Now that she's grown up - a writer, with children of her own - and he's in his eighties, they envision writing a book together, about old age, language, memory and loss. She will ask the questions. He will answer them. The tape recorder will record.
But it's winter now and old age has caught up with him in ways neither could have foreseen. And when the father is gone, only memories, images and words -- both remembered and recorded - remain. And from these the daughter begins to write her own story, in the pages which become this book.
Heart-breaking and spell-binding, Unquiet is a seamless blend of fiction and memoir in pursuit of elemental truths about how we live, love, lose and age.
PUBLISHERS WEEKLY
Ullmann's spellbinding novel (after The Cold Song) is a fragmentary portrait of a place and time, and a testament to the legacies of those she mourns. Blending memoir and literary fiction, this book presents revelatory, frank depictions of the author's relationship to her father, legendary filmmaker Ingmar Bergman, and of his relationship to the author's mother, Liv Ullmann, an actress and filmmaker often considered to be his greatest inspiration. Based originally on a brief series of taped conversations between Ullmann and her father just before his death, Ullmann confronts the nature of growing old while subtly studying her own childhood and middle age through the lens of her father's decline. She reminisces on her often idyllic and tumultuous youth, studying stacks of love letters between her parents, and considering the situations that must have brought the life of her family to where it is.

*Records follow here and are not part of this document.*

(* ===== verification/HfpArgs.v ===== *)
(** Arguments of AT commands as text, and that the parser of HfpContext.v reads them back. *)
From Stdlib Require Import ZArith Lia String.
From S2P Require Import Prelude Blocks Libc HfpContext HfpContextSpec.
From stdpp Require Import base numbers list option.

Local Open Scope Z_scope.

(** ** Decimal numbers *)

(** The digits of [n], which has at most [k] + 1 of them. *)
Fixpoint dec_digits (k : nat) (n : Z) : bytes :=
  match k with
  | O => [48 + n mod 10]
  | S k => if n <? 10 then [48 + n mod 10] else dec_digits k (n / 10) ++ [48 + n mod 10]
  end.

(** The [%u] conversion of printf. *)
Definition dec_str (n : Z) : bytes := dec_digits 9 n.

Lemma dec_digits_all k n : 0 <= n -> Forall (fun c => is_digit c = true) (dec_digits k n).
Proof.
  revert n. induction k as [|k IH]; intros n Hn; cbn [dec_digits];
    pose proof (Z.mod_pos_bound n 10 ltac:(lia));
    [|destruct (n <? 10); [|apply Forall_app; split; [by apply IH, Z.div_pos|]]];
    (apply Forall_singleton; unfold is_digit; lia).
Qed.

Lemma dec_digits_nonempty k n : dec_digits k n <> [].
Proof. destruct k; cbn; [done|]. destruct (n <? 10); [done|]. by destruct (dec_digits k (n / 10)). Qed.

Lemma dec_value_digits k n :
  0 <= n < 10 ^ Z.of_nat (S k) -> dec_value (dec_digits k n) = n.
Proof.
  revert n. induction k as [|k IH]; intros n Hn; cbn [dec_digits].
  { change (10 ^ Z.of_nat 1) with 10 in Hn. unfold dec_value. cbn [foldl].
    rewrite Z.mod_small by lia. lia. }
  destruct (Z.ltb_spec n 10).
  { unfold dec_value. cbn [foldl]. rewrite Z.mod_small by lia. lia. }
  unfold dec_value. rewrite foldl_app. cbn [foldl]. fold (dec_value (dec_digits k (n / 10))).
  rewrite Nat2Z.inj_succ, Z.pow_succ_r in Hn by lia.
  rewrite IH by (split; [apply Z.div_pos; lia|apply Z.div_lt_upper_bound; lia]).
  pose proof (Z.div_mod n 10 ltac:(lia)). lia.
Qed.

(** ** Arguments *)

Inductive arg :=
  | ANum (n : Z)
  | ADefault (d : Z)
  | AStr (s : bytes)
  | AUnq (s : bytes)
  | ARange (l h : Z)
  | AGroup (args : list arg).

(** Elements separated by commas. *)
Fixpoint commas (l : list bytes) : bytes :=
  match l with
  | [] => []
  | [x] => x
  | x :: l => x ++ COMMA :: commas l
  end.

(** An argument that is left out is empty. *)
Fixpoint arg_text (a : arg) : bytes :=
  match a with
  | ANum n => dec_str n
  | ADefault _ => []
  | AStr s => QUOTE :: s ++ [QUOTE]
  | AUnq s => s
  | ARange l h => dec_str l ++ MINUS :: dec_str h
  | AGroup args => LPAR :: commas (arg_text <$> args) ++ [RPAR]
  end.
Definition args_text (args : list arg) : bytes := commas (arg_text <$> args).

(** A client that expects arguments of the kinds of [args] and returns what it reads; its
    strings go to a block of [len] bytes. *)
Section read.
Variable len : Z.

Definition buffer : bytes := replicate (Z.to_nat len) 0.

Definition string_arg (f : bytes -> arg) (r : ub (bool * hfp_context * bytes))
    : ub (option arg * hfp_context) :=
  '(b, c, buf) ← r;
  Some (if b : bool then Some (f (until_null buf)) else None, c).

(** The elements of a list, until one is not of its kind. *)
Definition read_list (f : arg -> hfp_context -> ub (option arg * hfp_context)) :
    list arg -> hfp_context -> ub (option (list arg) * hfp_context) :=
  fix read_list args c :=
    match args with
    | [] => Some (Some [], c)
    | a :: args =>
      '(v, c) ← f a c;
      match v : option arg with
      | None => Some (None, c)
      | Some v =>
        '(r, c) ← read_list args c;
        Some (match r : option (list arg) with Some l => Some (v :: l) | None => None end, c)
      end
    end.

Fixpoint read_arg (a : arg) (c : hfp_context) : ub (option arg * hfp_context) :=
  match a with
  | ANum _ => '(v, c) ← hfp_context_get_number c; Some (option_map ANum v, c)
  | ADefault d => '(v, c) ← hfp_context_get_number_default c d; Some (option_map ADefault v, c)
  | AStr _ => string_arg AStr (hfp_context_get_string c buffer len)
  | AUnq _ => string_arg AUnq (hfp_context_get_unquoted_string c buffer len)
  | ARange _ _ =>
    '(v, c) ← hfp_context_get_range c; Some (option_map (fun x => ARange x.1 x.2) v, c)
  | AGroup args =>
    '(b, c) ← hfp_context_open_container c;
    if negb b then Some (None, c)
    else
      '(r, c) ← read_list read_arg args c;
      match r with
      | None => Some (None, c)
      | Some args =>
        '(b, c) ← hfp_context_close_container c;
        Some (if b : bool then Some (AGroup args) else None, c)
      end
  end.

Definition read_args : list arg -> hfp_context -> ub (option (list arg) * hfp_context) :=
  read_list read_arg.
End read.

(** What the text must not look like for its kind. *)
Definition num_ok (n : Z) : Prop := 0 <= n < 2 ^ 31 - 48.

(** An argument that is left out needs a comma behind it, and a range must not be in front of
    it. *)
Definition adjacent_ok (a : arg) (next : option arg) : bool :=
  match a, next with
  | ADefault _, None => false
  | ARange _ _, Some (ADefault _) => false
  | _, _ => true
  end.
Fixpoint chain_ok (args : list arg) : bool :=
  match args with
  | [] => true
  | a :: args => adjacent_ok a (head args) && chain_ok args
  end.

Inductive arg_ok (len : Z) : arg -> Prop :=
  | ok_num n : num_ok n -> arg_ok len (ANum n)
  | ok_default d : arg_ok len (ADefault d)
  | ok_str s : no_null s -> Forall (fun x => x <> QUOTE) s -> zlen s < len -> arg_ok len (AStr s)
  | ok_unq x s : x <> SP -> x <> QUOTE -> x <> LPAR -> Forall (fun x => unquoted x = true) (x :: s) ->
      zlen (x :: s) < len -> arg_ok len (AUnq (x :: s))
  | ok_range l h : num_ok l -> num_ok h -> arg_ok len (ARange l h)
  | ok_group args : Forall (arg_ok len) args -> chain_ok args = true -> arg_ok len (AGroup args).

(** ** Reading back *)

Lemma while_app p t r :
  Forall (fun c => p c = true) t -> r = [] \/ p (peek r) = false ->
  take_while p (t ++ r) = t /\ drop_while p (t ++ r) = r.
Proof.
  intros Ht Hr. induction Ht as [|x t Hx Ht [IH1 IH2]]; cbn.
  - destruct Hr as [->|Hr]; [done|]. destruct r as [|x r]; [done|]. cbn in *. by rewrite Hr.
  - by rewrite Hx, IH1, IH2.
Qed.

Lemma drop_sp_none s : peek s <> SP -> drop_sp s = s.
Proof.
  intros Hs. destruct s as [|x s]; [done|]. cbn in *. by rewrite (proj2 (Z.eqb_neq x SP)).
Qed.

(** What comes behind an argument. *)
Definition ends (r : bytes) : Prop := r = [] \/ peek r = COMMA \/ peek r = RPAR.

Lemma ends_not r x : ends r -> x <> 0 -> x <> COMMA -> x <> RPAR -> peek r <> x.
Proof. intros [-> |[-> | ->]]; cbn; congruence. Qed.

Lemma ends_no_digit r : ends r -> r = [] \/ is_digit (peek r) = false.
Proof. intros [-> |[-> | ->]]; [by left|by right..]. Qed.

Lemma peek_app x t r : peek ((x :: t) ++ r) = x.
Proof. done. Qed.

Lemma dec_str_peek n r : 0 <= n -> is_digit (peek (dec_str n ++ r)) = true.
Proof.
  intros Hn. pose proof (dec_digits_all 9 n Hn) as Hall. fold (dec_str n) in Hall.
  pose proof (dec_digits_nonempty 9 n) as Hne. fold (dec_str n) in Hne.
  destruct (dec_str n) as [|x t]; [done|]. by apply Forall_cons_1 in Hall as [Hx _].
Qed.

Lemma p_number_dec n r :
  num_ok n -> r = [] \/ is_digit (peek r) = false ->
  p_number (dec_str n ++ r) = Some (Some n, skip_comma (drop_sp r)).
Proof.
  intros Hn Hr. unfold num_ok in Hn. pose proof (dec_str_peek n r ltac:(lia)) as Hp.
  unfold p_number. rewrite drop_sp_none.
  2:{ intros He. rewrite He in Hp. done. }
  destruct (while_app is_digit (dec_str n) r (dec_digits_all 9 n ltac:(lia)) Hr) as [-> ->].
  rewrite bool_decide_eq_false_2 by apply dec_digits_nonempty.
  unfold dec_str at 1 2. rewrite dec_value_digits.
  2:{ change (10 ^ Z.of_nat 10) with 10000000000. lia. }
  by rewrite (proj2 (Z.ltb_lt _ _)) by lia.
Qed.

(** With 48, the code of the digit 0, it does not fit an [int]. *)
Lemma p_number_overflow n r :
  2 ^ 31 - 48 <= n < 10 ^ 10 -> r = [] \/ is_digit (peek r) = false ->
  p_number (dec_str n ++ r) = None.
Proof.
  intros Hn Hr. pose proof (dec_str_peek n r ltac:(lia)) as Hp.
  unfold p_number. rewrite drop_sp_none.
  2:{ intros He. rewrite He in Hp. done. }
  destruct (while_app is_digit (dec_str n) r (dec_digits_all 9 n ltac:(lia)) Hr) as [-> _].
  rewrite bool_decide_eq_false_2 by apply dec_digits_nonempty.
  unfold dec_str. rewrite dec_value_digits by (change (Z.of_nat 10) with 10; lia).
  by rewrite (proj2 (Z.ltb_ge _ _)) by lia.
Qed.

Lemma p_string_quoted s r len :
  no_null s -> Forall (fun x => x <> QUOTE) s -> zlen s < len -> peek r <> SP ->
  p_string ((QUOTE :: s ++ [QUOTE]) ++ r) len = (Some s, skip_comma r).
Proof.
  intros Hs Hq Hl Hr. unfold p_string. cbn [app]. rewrite <- app_assoc. cbn [app].
  rewrite drop_sp_none by done. cbn [peek tail]. rewrite Z.eqb_refl. cbn [negb].
  destruct (while_app in_quotes s (QUOTE :: r)) as [-> ->]; [|by right|].
  { eapply Forall_impl; [|exact (Forall_and Hs Hq)]. cbn. intros x [Hx1 Hx2]. unfold in_quotes.
    by rewrite (proj2 (Z.eqb_neq x 0)), (proj2 (Z.eqb_neq x QUOTE)). }
  rewrite (proj2 (Z.leb_gt len _)) by lia. cbn [peek tail]. rewrite Z.eqb_refl.
  by rewrite drop_sp_none.
Qed.

Lemma p_unquoted_text x s r len :
  x <> SP -> x <> QUOTE -> x <> LPAR -> Forall (fun x => unquoted x = true) (x :: s) ->
  zlen (x :: s) < len -> ends r ->
  p_unquoted ((x :: s) ++ r) len = (Some (x :: s), skip_comma r).
Proof.
  intros H1 H2 H3 Hs Hl Hr. unfold p_unquoted. rewrite drop_sp_none by done. rewrite peek_app.
  assert (x <> RPAR) as H4.
  { apply Forall_cons_1 in Hs as [Hx _]. intros ->. done. }
  rewrite (proj2 (Z.eqb_neq x QUOTE)), (proj2 (Z.eqb_neq x RPAR)), (proj2 (Z.eqb_neq x LPAR)) by done.
  cbn [orb]. destruct (while_app unquoted (x :: s) r Hs) as [-> ->].
  { destruct Hr as [->|[-> | ->]]; [by left|by right..]. }
  by rewrite (proj2 (Z.leb_gt len _)) by lia.
Qed.

Lemma p_range_dec l h r :
  num_ok l -> num_ok h -> ends r ->
  p_range ((dec_str l ++ MINUS :: dec_str h) ++ r) = Some (Some (l, h), skip_comma (skip_comma r)).
Proof.
  intros Hl Hh Hr. unfold p_range. rewrite <- app_assoc. cbn [app].
  rewrite p_number_dec by (done || by right). cbn [mbind option_bind].
  rewrite drop_sp_none by done. cbn [skip_comma peek tail].
  change (MINUS =? COMMA) with false. cbn [peek tail]. rewrite Z.eqb_refl. cbn [negb].
  rewrite p_number_dec; [|done|destruct Hr as [->|[-> | ->]]; [by left|by right..]].
  cbn [mbind option_bind]. by rewrite drop_sp_none by (by apply ends_not).
Qed.

Definition fits_rest (a : arg) (r : bytes) : Prop :=
  match a with
  | ADefault _ => exists r', r = COMMA :: r'
  | ARange _ _ => skip_comma (skip_comma r) = skip_comma r
  | _ => True
  end.

Section roundtrip.
Variable len : Z.
Hypothesis Hlen : 0 <= len.

(** Reads [a] and stops behind the comma. *)
Definition reads_back (a : arg) : Prop :=
  forall D r c, fits_rest a r -> ends r -> ctx_at D (arg_text a ++ r) c ->
  exists c', read_arg len a c = Some (Some a, c') /\ ctx_at D (skip_comma r) c'.

Lemma string_arg_reads D r sp f t s :
  reads D r sp (buffer len) -> sp = (Some t, s) -> no_null t ->
  exists c, string_arg f r = Some (Some (f t), c) /\ ctx_at D s c.
Proof using Type.
  intros (c & buf & -> & Hc & _ & Hbuf) -> Ht. exists c. split; [|done].
  unfold string_arg. cbn [mbind option_bind fst]. rewrite bool_decide_eq_true_2 by (by eexists).
  rewrite (Hbuf t eq_refl). unfold over. rewrite <- app_assoc. cbn [app].
  by rewrite until_null_string.
Qed.

Lemma follows_some {A} D (r : ub (A * hfp_context)) a s :
  follows D r (Some (a, s)) -> exists c, r = Some (a, c) /\ ctx_at D s c.
Proof using Type. done. Qed.

Lemma commas_cons x y l : commas (x :: y :: l) = x ++ COMMA :: commas (y :: l).
Proof using Type. done. Qed.

(** The start of the text of an argument that is not left out. *)
Lemma arg_text_start a r :
  arg_ok len a -> (forall d, a <> ADefault d) -> peek (arg_text a ++ r) <> COMMA.
Proof using Type.
  intros Ha Hd. destruct Ha as [n Hn|d|s|x s H1 H2 H3 Hs Hl|l h Hl Hh|args].
  - pose proof (dec_str_peek n r ltac:(unfold num_ok in *; lia)) as Hp. intros He.
    cbn [arg_text] in He. by rewrite He in Hp.
  - by destruct (Hd d).
  - done.
  - cbn. apply Forall_cons_1 in Hs as [Hx _]. intros ->. done.
  - cbn [arg_text]. rewrite <- app_assoc.
    pose proof (dec_str_peek l ((MINUS :: dec_str h) ++ r) ltac:(unfold num_ok in *; lia)) as Hp.
    intros He. by rewrite He in Hp.
  - done.
Qed.

Lemma skip_comma_none s : peek s <> COMMA -> skip_comma s = s.
Proof using Type. destruct s as [|x s]; [done|]. cbn. intros H. by rewrite (proj2 (Z.eqb_neq x _)). Qed.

Some of Ullmann's best passages are about her charming, confounding mother: "Mamma's rules for good parenting: 1. Children must drink milk. 2. Children must live near trees." Echoing Duras's The Lover in its blurring of the real and the imagined as well as in its obsessive attention to detail, this is a striking book about the enduring love between parents and children, and the fierce attachments that bind them even after death.